# Spring Break--What are the chances?



## famy27 (Jul 10, 2011)

My parents have very generously offered us enough Wyndham points to do a trade into a DVC unit.  The only issue is that we hope to go during my daughter's spring break in March to avoid having to take her out of school twice during the same school year.  We just transferred the points to RCI today, so we should have our ongoing search set up by tomorrow or Tuesday.

So, is there any feeling as to what the chances are of getting a two-bedroom in any Orlando DVC?  We are not picky about which resort at all.  If not, we can always do Bonnet Creek, but we really prefer to stay on property.

Thank you!
Amy


----------



## vacationhopeful (Jul 11, 2011)

You have just transfer Wyndham points to RCI. That is a final transaction => you can NOT use those points to reserve Bonnet Creek. You can exchange back into Bonnet Creek using RCI.


----------



## famy27 (Jul 11, 2011)

Yep.   We've got enough points to deposit the 224,000 and still book a Bonnet Creek reservation with what's left in our 2012 points.  

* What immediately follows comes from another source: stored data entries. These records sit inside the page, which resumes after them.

#[export] Instance outcome_ret {E} : MRet (outcome E) := fun A a => Ok a.
#[export] Instance outcome_bind {E} : MBind (outcome E) :=
  fun A B f m =>
    match m with
    | Ok a => f a
    | Err e => Err e
    | Panics p => Panics p
    end.

#[export] Instance outcome_eq_dec {E A} `{EqDecision E, EqDecision A} :
  EqDecision (outcome E A).
Proof. solve_decision. Defined.

Definition is_ok {E A} (m : outcome E A) : bool :=
  match m with Ok _ => true | _ => false end.

(** Inverts a chain of binds in [outcome] that ended in [Ok]. *)
Lemma outcome_bind_ok {E A B} (m : outcome E A) (f : A -> outcome E B) b :
  (m ≫= f) = Ok b <-> exists a, m = Ok a /\ f a = Ok b.
Proof.
  split.
  - destruct m; cbn; [eauto | discriminate..].
  - by intros (a & -> & Hf).
Qed.

Ltac outcome_inv :=
  repeat match goal with
  | H : (_ ≫= _) = Ok _ |- _ => apply outcome_bind_ok in H as (? & ? & H)
  | H : mret _ = Ok _ |- _ => injection H; clear H; intros; subst
  | H : Ok _ = Ok _ |- _ => injection H; clear H; intros; subst
  | H : Err _ = Ok _ |- _ => discriminate H
  | H : Panics _ = Ok _ |- _ => discriminate H
  end.

(** ** Slices *)

(** [data[i]]: a Go index expression, which panics out of range. *)
Definition go_index {E A} (l : list A) (i : nat) : outcome E A :=
  match l !! i with Some x => Ok x | None => Panics IndexOutOfRange end.

(** [data[i:j]]: a Go slice expression, which panics unless
    [i <= j <= len(data)] (the modelled slices have [cap = len]). *)
Definition go_slice {E A} (l : list A) (i j : nat) : outcome E (list A) :=
  if decide (i <= j <= length l) then Ok (take (j - i) (drop i l))
  else Panics SliceOutOfRange.

Notation "l '.[' i ']'" := (go_index l i)
  (at level 1, left associativity, format "l .[ i ]") : nrpc_scope.

Lemma go_index_ok {E A} (l : list A) i x :
  l !! i = Some x -> go_index (E := E) l i = Ok x.
Proof. unfold go_index. by intros ->. Qed.

Lemma go_index_app_r {E A} (l k : list A) i :
  length l = i -> go_index (E := E) (l ++ k) i = go_index k 0.
Proof.
  intros <-. unfold go_index. rewrite lookup_app_r by lia.
  by rewrite Nat.sub_diag.
Qed.

Lemma go_slice_app {E A} (l m r : list A) i j :
  length l = i -> length m = j - i -> i <= j ->
  go_slice (E := E) (l ++ m ++ r) i j = Ok m.
Proof.
  intros <- Hm Hle. unfold go_slice. rewrite decide_True.
  - rewrite drop_app_length. by rewrite take_app_length'.
  - rewrite !length_app. lia.
Qed.

Lemma go_slice_from {E A} (l : list A) i :
  i <= length l -> go_slice (E := E) l i (length l) = Ok (drop i l).
Proof.
  intros Hi. unfold go_slice. rewrite decide_True by lia.
  rewrite take_ge; [done|]. rewrite length_drop. lia.
Qed.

We've been Wyndham owners for several years and have traded very successfully.  We were always able to travel off-season in the past, but our daughter will be in Kindergarten this year, so now we are tethered to the school schedule.  I have no idea how difficult it will be to actually get a peak-season trade to Disney.  If anybody has done it successfully, I'd love to hear your story!


----------



## bnoble (Jul 11, 2011)

I think you have a good chance if you are willing to be flexible about which DVC resorts you will take.  These days, DVC is depositing roughly 6-7 months prior to use, so keep an eye on the Bonnet inventory in the meantime.


----------



## CapriciousC (Jul 11, 2011)

Given that Easter is going to be late again next year, I think that there will be a fair amount of variability in spring break weeks between states/school districts.  In my experience, this usually means more availability as compared to Christmas and Thanksgiving, for example, which are always fixed times.


----------



## brigechols (Jul 20, 2011)

famy27 said:


> My parents have very generously offered us enough Wyndham points to do a trade into a DVC unit.  The only issue is that we hope to go during my daughter's spring break in March to avoid having to take her out of school twice during the same school year.  We just transferred the points to RCI today, so we should have our ongoing search set up by tomorrow or Tuesday.
> 
> So, is there any feeling as to what the chances are of getting a two-bedroom in any Orlando DVC?  We are not picky about which resort at all.  If not, we can always do Bonnet Creek, but we really prefer to stay on property.
> 
> ...



Yesterday, I received a confirmation for a 2 bedroom at Sarasota Springs, checkin 10 March 2012. Placed a request using Worldmark credits.


----------



## famy27 (Jul 20, 2011)

brigechols said:


> Yesterday, I received a confirmation for a 2 bedroom at Sarasota Springs, checkin 10 March 2012. Placed a request using Worldmark credits.




Congrats on your trade!

My fingers are so very crossed right now.  We'd be beyond thrilled to get this exchange.


----------



## tracie15436 (Jul 22, 2011)

brigechols said:


> Yesterday, I received a confirmation for a 2 bedroom at Sarasota Springs, checkin 10 March 2012. Placed a request using Worldmark credits.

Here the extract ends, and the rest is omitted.